Exceptions propagate to Elixir:

```elixir
case Snakepit.execute_stream("may_fail", %{}, callback) do
  :ok -> IO.puts("Success")
  {:error, error} -> IO.puts("Failed: #{error.message}")
end
```

### Stream Cancellation

```elixir
task = Task.async(fn ->
  Snakepit.execute_stream("infinite_stream", %{}, fn chunk ->
    IO.puts("Received: #{inspect(chunk)}")
  end)
end)

Process.sleep(5000)
Task.shutdown(task, :brutal_kill)  # Cancel stream
```

## Complete Streaming Example

### Python Adapter

```python
from snakepit_bridge.base_adapter import BaseAdapter, tool
from snakepit_bridge.adapters.showcase.tool import StreamChunk
import time

class MLStreamingAdapter(BaseAdapter):

    @tool(description="Train with streaming progress", supports_streaming=True)
    def train_with_progress(self, epochs: int = 10):
        loss, accuracy = 1.0, 0.5
        for epoch in range(epochs):
            time.sleep(0.5)
            loss *= 0.8
            accuracy = min(0.99, accuracy + 0.05)
            yield StreamChunk(
                data={"epoch": epoch + 1, "loss": round(loss, 4), "accuracy": round(accuracy, 4)},
                is_final=False
            )
        yield StreamChunk(
            data={"status": "complete", "model_id": f"model_{int(time.time())}"},
            is_final=True
        )
```

### Elixir Consumer

```elixir
defmodule MyApp.MLClient do
  require Logger

  def train_model(epochs) do
    Logger.info("Starting training")

    result = Snakepit.execute_stream("train_with_progress", %{epochs: epochs}, fn chunk ->
      if chunk["status"] == "complete" do
        Logger.info("Complete! Model: #{chunk["model_id"]}")
      else
        Logger.info("Epoch #{chunk["epoch"]}: loss=#{chunk["loss"]}, acc=#{chunk["accuracy"]}")
      end
    end)

    case result do
      :ok -> {:ok, "Training completed"}
      {:error, e} -> {:error, e}
    end
  end
end
```

## Performance Considerations

1. **Chunk size**: Balance responsiveness vs efficiency (1000-10000 items typical)
2. **Callback overhead**: Keep callbacks lightweight; offload heavy processing
3. **Timeouts**: Default is 5 minutes; adjust with `:timeout` option
4. **Memory**: Streaming reduces peak memory by processing incrementally
5. **gRPC required**: Streaming only works with gRPC adapters

## Server-Side Streaming Implementation (v0.8.5+)

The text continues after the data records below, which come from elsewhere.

Lemma Init_media_artist_loop_raises (items : list pyval) (bad : pyval) :
  In bad items ->
  is_ok (getitem bad "@name") = false \/
  (getitem bad "@name" = Ok (VStr "showName") /\ is_ok (getitem bad "#text") = false) ->
  forall artist, exists e a,
    for_each items Init.media_artist_step artist = (Raise e, a).
Proof.
  intros Hin Hbad. induction items as [|x xs IH]; [destruct Hin|].
  intro artist. cbn. unfold bind.
  destruct (Init.media_artist_step x artist) as [[[]|e] a] eqn:Hx.
  - destruct Hin as [-> | Hin].
    + destruct (Init_media_artist_step_bad bad artist Hbad) as [e He].
      rewrite He in Hx. discriminate Hx.
    + apply (IH Hin a).
  - now exists e, a.
Qed.

(** X8. One unreadable entry voids the artist.  When the metadata list
    holds an entry that has no [@name] (or is no mapping at all), or an
    entry named [showName] without a [#text], [media_artist] answers the
    string [None], whatever the other entries are and wherever they
    stand. *)
Theorem Init_media_artist_voided_by_bad_entry :
  forall (self : Init.VlcServer) items bad,
    Init._media_metadata self = VList items ->
    In bad items ->
    is_ok (getitem bad "@name") = false \/
    (getitem bad "@name" = Ok (VStr "showName") /\ is_ok (getitem bad "#text") = false) ->
    Init.media_artist self = Ok (VStr "None").
Proof.
  intros self items bad Hm Hin Hbad. unfold Init.media_artist. rewrite Hm. run_py.
  destruct (Init_media_artist_loop_raises items bad Hin Hbad None) as [e [a ->]].
  reflexivity.
Qed.

Lemma Init_media_artist_voided_by_bad_entry_witness :
  let items :=
    [VDict [("@name", VStr "showName"); ("#text", VStr "Show")];
     VDict [("#text", VStr "no name")]] in
  Init.media_artist (Init.set_media_metadata (VList items) sample_init)
  = Ok (VStr "None").
Proof.
  cbv zeta.
  eapply (Init_media_artist_voided_by_bad_entry _ _
            (VDict [("#text", VStr "no name")])).
  - reflexivity.
  - right. now left.
  - now left.
Defined.

Lemma Init_media_artist_loop_readable (l : list pyval) :
  Forall readable_entry l ->
  forall artist, exists a,
    for_each l Init.media_artist_step artist = (Ok tt, a).
Proof.
  induction 1 as [|e l [d [n [-> [Hn Ht]]]] _ IH]; intro artist; cbn;
    [now exists artist|].
  unfold Init.media_artist_step at 1. run_py. rewrite Hn. cbn.
  destruct (eq_str n "showName") eqn:E; cbn.
  - apply eq_str_true in E. destruct (Ht E) as [t Htext]. rewrite Htext. cbn.
    apply IH.
  - apply IH.
Qed.

(** X9. Among several entries named [showName] the last one wins: when
    every entry before it can be read (a mapping with an [@name], and with
    a [#text] if that name is [showName]) and no entry after it is named
    [showName], [media_artist] answers the text of that entry. *)
Theorem Init_media_artist_last_show_name :
  forall (self : Init.VlcServer) pre it post a,
    Init._media_metadata self = VList (pre ++ VDict it :: post) ->
    Forall readable_entry pre ->
    Forall other_entry post ->
    assoc "@name" it = Some (VStr "showName") ->
    assoc "#text" it = Some a ->
    Init.media_artist self = Ok a.
Proof.
  intros self pre it post a Hm Hpre Hpost Hname Htext.
  unfold Init.media_artist. rewrite Hm. run_py.
  assert (E : forall artist,
             for_each (pre ++ VDict it :: post) Init.media_artist_step artist
             = (Ok tt, Some a)).
  { clear Hm. induction Hpre as [|e l [d [n [-> [Hn Ht]]]] _ IH]; intro artist; cbn.
    - unfold Init.media_artist_step at 1. run_py. rewrite Hname. cbn.
      rewrite Htext. cbn. apply Init_media_artist_skip, Hpost.
    - unfold Init.media_artist_step at 1. run_py. rewrite Hn. cbn.
      destruct (eq_str n "showName") eqn:E; cbn.
      + apply eq_str_true in E. destruct (Ht E) as [t Ht']. rewrite Ht'. cbn.
        apply IH.
      + apply IH. }
  now rewrite E.
Qed.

Starting in v0.8.5, Snakepit's BridgeServer fully implements `ExecuteStreamingTool`,
enabling end-to-end gRPC streaming from external clients through to Python workers.

### Requirements for Streaming Tools

1. Tool must be a **remote** (Python) tool
2. Tool must have `supports_streaming: true` in metadata
3. Python adapter must implement the streaming tool as a generator

### Enabling a Tool for Streaming

In your Python adapter:

```python
@tool(description="Stream results", supports_streaming=True)
def my_streaming_tool(self, param: str):
    for i in range(10):
        yield {"step": i, "result": f"Processing {param}"}
```

The tool will be registered with streaming support automatically.

### Stream Chunk Metadata

Final chunks include automatic metadata decoration:
- `execution_time_ms`: Total execution time in milliseconds
- `tool_type`: The type of tool (always "remote" for streaming)
- `worker_id`: The ID of the worker that executed the tool

If the worker doesn't send a final chunk, Snakepit injects a synthetic final chunk
with `synthetic_final: "true"` in metadata.